Data to examine

(* ===== verification/TcpServer.v ===== *)
(** * The TCP server (server/TCPserver.h, TCPserver.cpp)

    A server over sockets and two pollers.  The pollers are schedulers given by
    the interface [TaskSink]; a callback is the number of a closure.  Shared
    ownership of sockets is a list of the pointers held outside [m_socks]: the
    last pointer that goes destroys the socket.  What other tasks do while a
    listener waits in [accept] is a list of computations, one for each turn. *)
From S2P Require Import Prelude.
From S2P Require Import Endian Text.
From S2P Require Import Address.
From S2P Require Import FdManager.
From S2P Require Scheduler EventPoller.
From S2P Require Import Hook.
From S2P Require Import Socket.

(** [class TcpServer] *)
Record TcpServer := mkTcpServer {
  m_running : bool; m_name : list Z; m_recvTimeout : Z; m_socks : list nat;
  m_worker : option nat; m_listener : option nat
}.
Definition set_running v t := mkTcpServer v (m_name t) (m_recvTimeout t) (m_socks t) (m_worker t) (m_listener t).
Definition set_socket_list v t := mkTcpServer (m_running t) (m_name t) (m_recvTimeout t) v (m_worker t) (m_listener t).
Definition TcpServer_setName v t := mkTcpServer (m_running t) v (m_recvTimeout t) (m_socks t) (m_worker t) (m_listener t).
Definition TcpServer_setRecvTimeout v t := mkTcpServer (m_running t) (m_name t) v (m_socks t) (m_worker t) (m_listener t).
Definition TcpServer_isStop t : bool := negb (m_running t).

(** [TcpServer(EventPoller* worker, EventPoller* listener)] *)
Definition new_TcpServer (worker listener : option nat) : TcpServer :=
  mkTcpServer false (text "test") (60 * 1000 * 2) [] worker listener.

(** What the server schedules, with the pointers that it captures. *)
Inductive closure :=
| StartListen (sock : nat)
| CloseAll
| HandleClient (client : nat).

Section server.
Context {K S : Type} `{KK : Kernel K} `{TG : Target} `{TS : EventPoller.TaskSink S}.

Record Srv := mkSrv {
  server : TcpServer;
  owned : bool;             (* a shared_ptr owns the server *)
  net : Net K;
  pollers : list S;
  closures : list closure;
  refs : list nat           (* pointers to sockets outside m_socks *)
}.
Definition set_server v s := mkSrv v (owned s) (net s) (pollers s) (closures s) (refs s).
Definition set_net v s := mkSrv (server s) (owned s) v (pollers s) (closures s) (refs s).
Definition set_refs v s := mkSrv (server s) (owned s) (net s) (pollers s) (closures s) v.
Abbreviation SM := (M Srv).
Definition on_net {A} (m : M (Net K) A) : SM A := fun s =>
  match m (net s) with
  | Ok a n => Ok a (set_net n s)
  | Throw e n => Throw e (set_net n s)
  | Abort => Abort
  | Ub => Ub
  | Deadlock => Deadlock
  | NoFuel => NoFuel
  end.
Definition update_server (f : TcpServer -> TcpServer) : SM unit := modify (fun s => set_server (f (server s)) s).
Definition shared_from_this : SM unit := fun s => if owned s then Ok tt s else Throw bad_weak_ptr s.

(** The pointers that a closure captures. *)
Definition captures (c : closure) : list nat :=
  match c with StartListen p | HandleClient p => [p] | CloseAll => [] end.
(** [poller->schedule(closure)] *)
Definition schedule (poller : option nat) (c : closure) : SM unit := fun s =>
  match poller with
  | None => Ub
  | Some i =>
      match pollers s !! i with
      | None => Ub
      | Some e => Ok tt (mkSrv (server s) (owned s) (net s)
          (<[i := EventPoller.sink_schedule (Scheduler.WCb (Some (Z.of_nat (length (closures s))))) e]> (pollers s))
          (closures s ++ [c]) (captures c ++ refs s))
      end
  end.

(** [m_socks.clear()]: a socket without other pointers is destroyed. *)
Definition release (p : nat) : SM unit := fun s =>
  if bool_decide (p ∈ refs s) then Ok tt s else on_net (Socket_destroy p) s.
Definition clear_socks : SM unit :=
  l <-- gets (fun s => m_socks (server s)) ;;
  for_each release l ;;; update_server (set_socket_list []).
(** A pointer outside [m_socks] goes. *)
Fixpoint drop_pointer (p : nat) (l : list nat) : list nat :=
  match l with [] => [] | q :: l => if decide (q = p) then l else q :: drop_pointer p l end.
Definition unref (p : nat) : SM unit := fun s =>
  let s := set_refs (drop_pointer p (refs s)) s in
  if bool_decide (p ∈ m_socks (server s)) then Ok tt s else release p s.

(** ** Binding *)

(** The body of the loop of [bind]: whether the address is in use. *)
Definition bind_one (addr : Address) (so_error : Z * Z) : SM bool :=
  sock <-- on_net (Socket_CreateTCP addr) ;;
  b <-- on_net (Socket_bind sock addr so_error) ;;
  if negb b then on_net (log_address addr) ;;; on_net (Socket_destroy sock) ;;; mreturn false else
  b <-- on_net (Socket_listen sock SOMAXCONN) ;;
  if negb b then on_net (log_address addr) ;;; on_net (Socket_destroy sock) ;;; mreturn false else
  update_server (fun t => set_socket_list (m_socks t ++ [sock]) t) ;;;
  mreturn true.
(** [fails] and [failFlag] are the accumulator. *)
Definition bind_step (acc : list Address * bool) (a : Address * (Z * Z)) : SM (list Address * bool) :=
  ok <-- bind_one a.1 a.2 ;;
  mreturn (if ok : bool then acc else (acc.1 ++ [a.1], true)).
(** [bind(addrs, fails, ssl)]: the result and [fails] *)
Definition TcpServer_bind_all (addrs : list (Address * (Z * Z))) (fails : list Address) : SM (bool * list Address) :=
  r <-- fold_each bind_step addrs (fails, false) ;;
  if r.2 : bool then clear_socks ;;; mreturn (false, r.1) else
  l <-- gets (fun s => m_socks (server s)) ;;
  for_each (fun p => on_net (Socket_toString p) ;;; mreturn tt) l ;;;
  mreturn (true, r.1).
(** [bind(addr, ssl)] *)
Definition TcpServer_bind (addr : Address) (so_error : Z * Z) : SM bool :=
  r <-- TcpServer_bind_all [(addr, so_error)] [] ;; mreturn r.1.

(** ** Starting and stopping *)

(** [start()] up to its end, where it returns nothing: [true] is the early
    return. *)
Definition start_body : SM bool :=
  t <-- gets server ;;
  if m_running t then mreturn true else
  update_server (set_running true) ;;;
  shared_from_this ;;;
  for_each (fun sock => schedule (m_listener t) (StartListen sock)) (m_socks t) ;;;
  mreturn false.
Definition TcpServer_start : SM bool :=
  returned <-- start_body ;; if returned : bool then mreturn true else ub.

Definition TcpServer_stop : SM unit :=
  update_server (set_running false) ;;;
  shared_from_this ;;;
  t <-- gets server ;;
  schedule (m_listener t) CloseAll.
(** The closure that [stop] schedules. *)
Definition close_all : SM unit :=
  l <-- gets (fun s => m_socks (server s)) ;;
  for_each (fun p => on_net (Socket_cancelAll p) ;;; on_net (Socket_close p) ;;; mreturn tt) l ;;;
  clear_socks.

(** [~TcpServer()] *)
Definition TcpServer_destroy : SM unit :=
  l <-- gets (fun s => m_socks (server s)) ;;
  for_each (fun p => on_net (Socket_close p) ;;; mreturn tt) l ;;;
  clear_socks.

(** ** Clients *)

(** A turn of the loop of [startListen]. *)
Definition listen_turn (sock : nat) : SM unit :=
  client <-- on_net (Socket_accept sock) ;;
  match client with
  | Some client =>
      t <-- gets server ;;
      on_net (Socket_setRecvTimeout client (i64 (m_recvTimeout t))) ;;;
      schedule (m_worker t) (HandleClient client)
  | None => mreturn tt
  end.
(** [while(m_running)]; [others] run while [accept] waits. *)
Fixpoint listen_loop (others : list (SM unit)) (sock : nat) : SM unit :=
  t <-- gets server ;;
  if negb (m_running t) then mreturn tt else
  match others with
  | [] => nofuel
  | o :: others => o ;;; listen_turn sock ;;; listen_loop others sock
  end.
Definition TcpServer_startListen (others : list (SM unit)) (sock : nat) : SM unit :=
  shared_from_this ;;; listen_loop others sock.
(** [handleClient(client)] prints the kind of the server. *)
Definition TcpServer_handleClient (client : nat) : SM unit := mreturn tt.

(** The scheduler runs a closure, and drops what it captured. *)
Definition run_closure (others : list (SM unit)) (c : closure) : SM unit :=
  match c with
  | StartListen sock => TcpServer_startListen others sock ;;; unref sock
  | CloseAll => close_all
  | HandleClient client => TcpServer_handleClient client ;;; unref client
  end.
End server.
Arguments Srv K S : clear implicits.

Task to complete
Reproduce the records above exactly, from the first line through the line containing "m_running : bool;", and output nothing else.

Result
(* ===== verification/TcpServer.v ===== *)
(** * The TCP server (server/TCPserver.h, TCPserver.cpp)

    A server over sockets and two pollers.  The pollers are schedulers given by
    the interface [TaskSink]; a callback is the number of a closure.  Shared
    ownership of sockets is a list of the pointers held outside [m_socks]: the
    last pointer that goes destroys the socket.  What other tasks do while a
    listener waits in [accept] is a list of computations, one for each turn. *)
From S2P Require Import Prelude.
From S2P Require Import Endian Text.
From S2P Require Import Address.
From S2P Require Import FdManager.
From S2P Require Scheduler EventPoller.
From S2P Require Import Hook.
From S2P Require Import Socket.

(** [class TcpServer] *)
Record TcpServer := mkTcpServer {
  m_running : bool; m_name : list Z; m_recvTimeout : Z; m_socks : list nat;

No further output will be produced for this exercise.